A new study presented at the annual meeting of the Radiological Society of North America (RSNA) revealed brain imaging exams performed on high school football players after just one season showed changes in both the gray and white matter that correlated with exposure to head impacts.
“We saw changes in these young players’ brains on both structural and functional imaging after a single season of football,” Elizabeth Moody Davenport, Ph.D., a postdoctoral researcher at UT Southwestern Medical Center in Dallas, TX, who led this analysis.
The study included 24 players from a high school football team in North Carolina, each of whom wore a helmet outfitted with the Head Impact Telemetry System (HITS) during all practices and games. The helmets were lined with six accelerometers, or sensors, that measure the magnitude, location and direction of a hit. Data from the helmets was uploaded to a computer for analysis.

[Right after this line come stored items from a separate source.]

(** X5.  When an income record cannot be turned into a row (it lacks a
    key, say), [_export_to_csv] raises, but only after it has replaced the
    target file: the file then holds the header and the rows of the
    records in front of the faulty one, and nothing of what follows. *)
Theorem csv_export_failure_truncates (path : string) (st : state)
    (d : list (string * value)) (good : list Income.t) (bad : value)
    (rest : list value) (e : exn) :
  data st = VDict d ->
  dict_get "incomes" d
  = Some (VList (map Income.to_dict good ++ bad :: rest)%list) ->
  income_row bad = Err e ->
  _export_to_csv path st
  = (Err e,
     write_file st path (csv_write (header :: map Spec.income_row good))).
Proof.
  intros Hdata Hincomes Hbad. unfold _export_to_csv, export_rows.
  rewrite Hdata. unfold write_collection at 1.
  rewrite (collection_list d _ _ Hincomes).
  rewrite write_rows_app, write_rows_incomes.
  cbn [write_rows]. rewrite Hbad. rewrite app_nil_r.
  reflexivity.
Qed.

Lemma all_keys_in_list (items : list value) :
  (forall k, In k required_keys -> In (VStr k) items) ->
  all_keys_in (VList items) required_keys = Ok true.
Proof.
  intros Hall.
  assert (Hmem : forall k, In k required_keys ->
                           existsb (fun x => eq_str x k) items = true).
  { intros k Hk. apply existsb_exists. exists (VStr k).
    split; [now apply Hall | apply String.eqb_refl]. }
  unfold required_keys in *. cbn [all_keys_in contains_key].
  rewrite !Hmem by (cbn; tauto). reflexivity.
Qed.

Lemma import_json_accepted (path : string) (st : state) (f : file)
    (v : value) :
  suffix path = ".json" ->
  disk st !! path = Some f ->
  json_load f = Some v ->
  all_keys_in v required_keys = Ok true ->
  import_data path st = (Ok (), save_data (set_data st v)).
Proof.
  intros Hsuffix Hfile Hload Hkeys. unfold import_data.
  rewrite Hsuffix, String.eqb_refl. unfold read_file. rewrite Hfile.
  unfold mbind, result_bind. now rewrite Hload, Hkeys.
Qed.

(** X6.  Structured import checks the three names and nothing else.  A
    mapping that has the three keys is taken as the ledger whatever the
    keys hold.  So is a list that merely contains the three names, because
    the check is [key in imported_data]; with such a ledger every later
    operation raises [TypeError]. *)
Theorem import_accepts_unusable_ledgers (path : string) (st : state)
    (f : file) :
  suffix path = ".json" ->
  disk st !! path = Some f ->
  (forall d,
      json_load f = Some (VDict d) ->
      (forall k, In k required_keys -> is_Some (dict_get k d)) ->
      import_data path st = (Ok (), save_data (set_data st (VDict d))))
  /\ (forall items,
        json_load f = Some (VList items) ->
        (forall k, In k required_keys -> In (VStr k) items) ->
        let st' := save_data (set_data st (VList items)) in
        import_data path st = (Ok (), st')
        /\ get_summary st' = (Err TypeError, st')
        /\ (forall goal_id amount,
               contribute_to_goal goal_id amount st' = (Err TypeError, st'))
        /\ (forall income, add_income income st' = (Err TypeError, st'))
        /\ (forall expense, add_expense expense st' = (Err TypeError, st'))
        /\ (forall goal, add_savings_goal goal st' = (Err TypeError, st'))).
Proof.
  intros Hsuffix Hfile. split.
  - intros d Hload Hkeys.
    apply (import_json_accepted path st f _ Hsuffix Hfile Hload).
    rewrite all_keys_in_dict. f_equal. apply forallb_forall.
    intros k Hk. apply bool_decide_eq_true. now apply Hkeys.
  - intros items Hload Hnames. cbv zeta.
    split; [| repeat split].
    apply (import_json_accepted path st f _ Hsuffix Hfile Hload).
    now apply all_keys_in_list.
Qed.

End Boundaries.

(** ** What tabular import makes of a row *)

Section Decoding.
Context `{PyFloat} `{!Runtime}.
Import FinanceManager.

(** X7.  The two flags are read off the [Details] cell by a substring
    test: whenever an Income row decodes, its [is_target] is true exactly
    when ["True"] occurs somewhere in the cell, and likewise [is_recurring]
    for an Expense row; what else the cell holds does not matter. *)
Theorem csv_flags_are_substring_tests (cells : list string)
    (details : string) :
  Spec.cell 5 cells = VStr details ->
  (forall r, import_income (Spec.standard_row cells) = Ok r ->
             getitem r "is_target"
             = Ok (VBool (Str.contains "True" details)))
  /\ (forall r, import_expense (Spec.standard_row cells) = Ok r ->
                getitem r "is_recurring"
                = Ok (VBool (Str.contains "True" details))).
Proof.
  intros Hdetails. split; intros r.
  - unfold import_income, frequency_of. row_lookups. rewrite Hdetails.
    destruct (py_float (Spec.cell 1 cells)) as [amount|];
      cbn [mbind result_bind py_split]; [| discriminate].
    destruct (index (Str.split "," details) 0) as [first|];
      cbn [mbind result_bind]; [| discriminate].
    destruct (index (Str.split ":" first) 1) as [second|];
      cbn [mbind result_bind py_in contains_key]; [| discriminate].
    now intros [= <-].
  - unfold import_expense. row_lookups. rewrite Hdetails.
    destruct (py_split (Spec.cell 4 cells) "/") as [parts|];
      cbn [mbind result_bind]; [| discriminate].
    destruct (unpack2 parts) as [[category subcategory]|];
      cbn [mbind result_bind]; [| discriminate].
    destruct (py_float (Spec.cell 1 cells)) as [amount|];
      cbn [mbind result_bind py_in contains_key]; [| discriminate].
    now intros [= <-].
Qed.

(** A goal built by [import_goal] has the six fields of the row and no
    other key. *)
Lemma import_goal_keys (row goal : value) :
  import_goal row = Ok goal ->
  exists name target current category deadline priority,
    goal = VDict [("name", name);
                  ("target_amount", VFloat target);
                  ("current_amount", VFloat current);
                  ("category", category);
                  ("deadline", deadline);
                  ("priority", VInt priority)].
Proof.
  unfold import_goal.
  destruct (getitem row "Amount") as [cell|]; cbn [mbind result_bind];
    [| discriminate].
  destruct (py_split cell "/") as [parts|]; cbn [mbind result_bind];
    [| discriminate].
  destruct (unpack2_floats parts) as [[current target]|];
    cbn [mbind result_bind]; [| discriminate].
  destruct (getitem row "Description") as [name|]; cbn [mbind result_bind];
    [| discriminate].
  destruct (getitem row "Category") as [category|]; cbn [mbind result_bind];
    [| discriminate].
  destruct (getitem row "Date") as [date|]; cbn [mbind result_bind];
    [| discriminate].
  destruct (if truthy date then Ok date else Ok VNone) as [deadline|];
    cbn [mbind result_bind]; [| discriminate].
  destruct (priority_of row) as [priority|]; cbn [mbind result_bind];
    [| discriminate].
  intros [= <-]. now eexists _, _, _, _, _, _.
Qed.

(** X8.  A goal that came in through tabular import has no [id], and
    [contribute_to_goal] asks every goal it passes for its [id]: with such
    a goal at the head of the list, every contribution, to any id, raises
    [KeyError] and changes nothing. *)
Theorem contribute_after_tabular_import (row goal : value)
    (rest : list value) (st : state) (d : list (string * value))
    (goal_id : string) (amount : float) :
  import_goal row = Ok goal ->
  data st = VDict d ->
  dict_get "savings_goals" d = Some (VList (goal :: rest)) ->
  contribute_to_goal goal_id amount st = (Err (KeyError "id"), st).
Proof.
  intros Himport Hdata Hgoals.
  destruct (import_goal_keys row goal Himport)
    as (name & target & current & category & deadline & priority & ->).
  unfold contribute_to_goal. rewrite Hdata. cbn [getitem]. rewrite Hgoals.
  cbn [iter contribute_scan getitem dict_get String.eqb Ascii.eqb Bool.eqb
         setitem].
  rewrite (dict_set_same d _ _ Hgoals), <- Hdata.
  now rewrite set_data_same.
Qed.

(** X9.  The statements of [contribute_to_goal] run in order and nothing
    is undone.  When the matching goal has a [current_amount] but no
    [contributions] key, the call raises [KeyError] after it has already
    added the amount to [current_amount]: the ledger in memory has
    changed, and it has not been saved. *)
Theorem contribute_without_contributions_key (st : state)
    (d goal : list (string * value)) (rest : list value)
    (goal_id : string) (current amount : float) :
  data st = VDict d ->
  dict_get "savings_goals" d = Some (VList (VDict goal :: rest)) ->
  dict_get "id" goal = Some (VStr goal_id) ->
  dict_get "current_amount" goal = Some (VFloat current) ->
  dict_get "contributions" goal = None ->
  let credited :=
    VDict (dict_set "current_amount" (VFloat (float_add current amount))
             goal) in
  contribute_to_goal goal_id amount st
  = (Err (KeyError "contributions"),
     set_data st
       (VDict (dict_set "savings_goals" (VList (credited :: rest)) d)))
  /\ disk (snd (contribute_to_goal goal_id amount st)) = disk st.
Proof.
  intros Hdata Hgoals Hid Hcurrent Hnone. cbv zeta.
  assert (Hcall :
    contribute_to_goal goal_id amount st
    = (Err (KeyError "contributions"),
       set_data st
         (VDict (dict_set "savings_goals"
                   (VList (VDict (dict_set "current_amount"
                                    (VFloat (float_add current amount)) goal)
                           :: rest)) d)))).
  { unfold contribute_to_goal. rewrite Hdata. cbn [getitem]. rewrite Hgoals.
    cbn [iter contribute_scan getitem]. rewrite Hid.
    cbn [eq_str]. rewrite String.eqb_refl.
    unfold contribute. cbn [getitem]. rewrite Hcurrent.
    cbn [add_num as_num num_add to_float mbind result_bind fmap result_fmap
           of_num setitem getitem].
    rewrite dict_get_set_ne by discriminate. rewrite Hnone.
    reflexivity. }
  rewrite Hcall. split; reflexivity.
Qed.

End Decoding.

(** ** The ledger that tabular import builds *)

Section Imported.
Context `{PyFloat} `{!Runtime}.
Import FinanceManager.

Lemma import_row_grows (cells : list string) (acc acc' : imported) :
  cells <> [] ->
  import_row (Spec.standard_row cells) acc = Ok acc' ->
  length (incomes acc')
  = (length (incomes acc)
     + (if Ops.typed "Income" cells then 1 else 0))%nat
  /\ length (expenses acc')
     = (length (expenses acc)
        + (if Ops.typed "Expense" cells then 1 else 0))%nat
  /\ length (goals acc')
     = (length (goals acc)
        + (if Ops.typed "Savings Goal" cells then 1 else 0))%nat.
Proof.
  destruct cells as [|type rest]; [congruence |]. intros _.
  unfold import_row. rewrite get_Type. cbn [mbind result_bind].
  change (Spec.cell 0 (type :: rest)) with (VStr type).
  cbn [eq_str Ops.typed].
  destruct (String.eqb_spec type "Income") as [-> | _].
  { destruct (import_income _); cbn [mbind result_bind]; [| discriminate].
    intros [= <-]. cbn. rewrite length_app. cbn. lia. }
  destruct (String.eqb_spec type "Expense") as [-> | _].
  { destruct (import_expense _); cbn [mbind result_bind]; [| discriminate].
    intros [= <-]. cbn. rewrite length_app. cbn. lia. }
  destruct (String.eqb_spec type "Savings Goal") as [-> | _].
  { destruct (import_goal _); cbn [mbind result_bind]; [| discriminate].
    intros [= <-]. cbn. rewrite length_app. cbn. lia. }
  intros [= <-]. lia.
Qed.

Lemma import_rows_grow (rows : list (list string)) (acc acc' : imported) :
  import_rows
    (map Spec.standard_row (filter (fun r : list string => r <> []) rows)) acc
  = Ok acc' ->
  length (incomes acc')
  = (length (incomes acc) + Ops.count_type "Income" rows)%nat
  /\ length (expenses acc')
     = (length (expenses acc) + Ops.count_type "Expense" rows)%nat
  /\ length (goals acc')
     = (length (goals acc) + Ops.count_type "Savings Goal" rows)%nat.
Proof.
  unfold Ops.count_type. revert acc.
  induction rows as [|cells rows IH]; intros acc.
  - cbn. intros [= <-]. lia.
  - destruct (decide (cells = [])) as [-> | Hcells].
    + rewrite filter_cons_False by tauto. cbn [List.filter Ops.typed].
      apply IH.
    + rewrite filter_cons_True by exact Hcells. cbn [map import_rows].
      destruct (import_row _ acc) as [acc1|] eqn:Hrow;
        cbn [mbind result_bind]; [| discriminate].
      intros Hrest.
      destruct (import_row_grows cells acc acc1 Hcells Hrow)
        as (Hi & He & Hg).
      destruct (IH acc1 Hrest) as (Hi' & He' & Hg').
      cbn [List.filter].
      destruct (Ops.typed "Income" cells), (Ops.typed "Expense" cells),
        (Ops.typed "Savings Goal" cells); cbn [length]; lia.
Qed.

“It’s important to understand the potential changes occurring in the brain related to youth contact sports,” Dr. Davenport added. “We know that some professional football players suffer from a serious condition called chronic traumatic encephalopathy, or CTE. We are attempting to find out when and how that process starts, so that we can keep sports a healthy activity for millions of children and adolescents.”
In the study, each player underwent pre- and post-season imaging: a specialized MRI scan, from which diffusion tensor imaging (DTI) and diffusion kurtosis imaging (DKI) data were extracted to measure the brain’s white matter integrity, and a magnetoencephalography (MEG) scan, which records and analyzes the magnetic fields produced by brain waves. Diffusion imaging can measure the structural white matter changes in the brain, and MEG assesses changes in function.
The research team calculated the change in imaging metrics between the pre- and post-season imaging exams. They measured abnormalities observed on diffusion imaging and abnormally increased delta wave activity on MEG. The imaging results were then combined with player-specific impact data from the HITS. None of the 24 players were diagnosed with a concussion during the study.
Players with greater head impact exposure had the greatest change in diffusion imaging and MEG metrics.